MSP Recovery Portal is Up and Running

The Center for Medicare Services (CMS) has just premiered it’s new Secondary Payer Recovery Portal, which promises to streamline the delivery of crucial information attorneys need to protect their clients in a personal injury recovery.

For years, the MSPRC has struggled to deliver the lien information attorneys need when resolving their clients’ injury claims. Hours on hold and months for written responses were the norms attorneys suffered with when trying to comply with Medicare’s antiquated reimbursement process. Recently, CMS let the contract with the vendor that had been administering the reimbursement process expire, letting another vendor take over the duties temporarily. The result was immediate: better response times and more efficient lien resolution. But the problems of the past still plagued the process.

Last year, CMS announced that it was developing a web-based portal, similar to its popular MyMedicare.gov website, which would give beneficiaries and their representatives instant access to information that traditionally took months to receive.

Today the registration process has opened and anyone with a Medicare reimbursement obligation (or a client with one) can register for access. A username and temporary password will then be mailed to the registrant, so I cannot provide any feedback about the portal itself, but this promises to be another step in the right direction for CMS when it comes to lien resolution.

Stay tuned – I will follow up on this post when I have had the chance to test drive the system. If you’re like me and register right away and let me know what you think.

5 comments on “MSP Recovery Portal is Up and Running

  1. Steve on said:

    Of course as soon as I report this, the site goes down due to the tremendous traffic trying to access it.

  2. Chris on said:

    The register link doesn’t work, it’s close, try: http://www.­cob.­cms.­hhs.­gov/­MSPRC/­. Thanks for the great information! Got registered in minutes! Very helpful, thanks again!

    • Steven Shaw on said:

      Thanks, Chris! You were right, the URL was input as MSPRC instead of MSPRP. The links have been updated.

      Steve

  3. Steven Shaw on said:

    Site did not go down – the author (uh, that would be me) input the URL incorrectly. I put MSPRC instead of MSPRP. Oops.

  4. Gergo on said:

    Is this site different than mymedicare.gov, or the MSPRC site?
    I cannot get this site to load: http://www.cob.cms.hhs.gov/MSPRP

    It is a shame that MSPRC spent so much time on their website, as it is very limited on the information it provides. It doesn’t even mention the ‘pre-settlement’ compromise. It is clear Medicare doesn’t want you to know about that. Plus, it does not give enough details about the Fixed Percentage Option. It is obvious the site is written in such a simplistic manner, it is meant for someone that can barely read. It’s a shame that even the attorney toolkits do not show much more detail than the beneficiary toolkits. For those of us unfortunate not to have a lawyer working on our subrogation case, the process is unbearable.
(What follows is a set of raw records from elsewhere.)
(* ===== verification/DirMergeSpec.v ===== *)
(** What a merge does to the content of directories: both implementations, the swap of the new one and its
    reuse of shared directories. *)
From stdpp Require Import gmap list strings.
From S2P Require Import Prelude.
From S2P Require Import RustOrd.
From S2P Require Import DirData.
From S2P Require Import DirSpec.
From S2P Require Import DirBuilder.
From S2P Require Import DirBuilderSpec.
From S2P Require Import DirFingerprint.
From S2P Require Import DirMerge.
Local Open Scope dice_scope.
Local Open Scope string_scope.
Local Open Scope nat_scope.
Local Open Scope list_scope.

(** * The content of a merge *)

Definition is_leaf {L} (n : option (Node L)) : bool := match n with Some (Leaf _) => true | _ => false end.

(** There is a leaf at a proper prefix of the path. *)
Fixpoint leaf_above {L} (content : list string → option (Node L)) (path : list string) : bool :=
  match path with
  | [] => false
  | k :: path => is_leaf (content []) || leaf_above (λ q, content (k :: q)) path
  end.

(** The content of two directories merged: what is below a leaf of either goes away; of two leaves [keep]
    says whether the first one stays; a leaf stays where the other side has a directory. *)
Definition merge_at {L} (keep : bool) (left right : list string → option (Node L)) (path : list string) : option (Node L) :=
  if leaf_above left path || leaf_above right path then None
  else
    match left path, right path with
    | None, n | n, None => n
    | Some (Dir _), Some n => Some n
    | Some (Leaf l), Some (Leaf l') => Some (Leaf (if keep then l else l'))
    | Some (Leaf l), Some (Dir _) => Some (Leaf l)
    end.

(** A directory would have to be merged into a leaf that does not cover it. *)
Definition conflict {L} (covers : L → bool) (left right : list string → option (Node L)) (path : list string) : Prop :=
  ∃ l, left path = Some (Leaf l) ∧ right path = Some (Dir tt) ∧ covers l = false.

(** Directories that agree on their leaves, but for leaves that cover directories. *)
Definition agree {L} (covers : L → bool) (left right : list string → option (Node L)) : Prop :=
  ∀ path, match left path, right path with
          | Some (Leaf l), Some (Leaf l') => l = l'
          | Some (Leaf l), Some (Dir _) | Some (Dir _), Some (Leaf l) => covers l = true
          | _, _ => True
          end.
    Plus Medicaid beneficiaries need a website like Medicare’s, as we the claimant can’t even find out what the constantly changing physical therapy benefits are each year. We have to call Medicaid/Provider One, that is if you can get through to a live person, and lie that we are a provider to find out how many Physical Therapy Benefits we get each year! Plus we cannot find out how many physical therapy benefits, of about the 6 visits per year we get, we have used.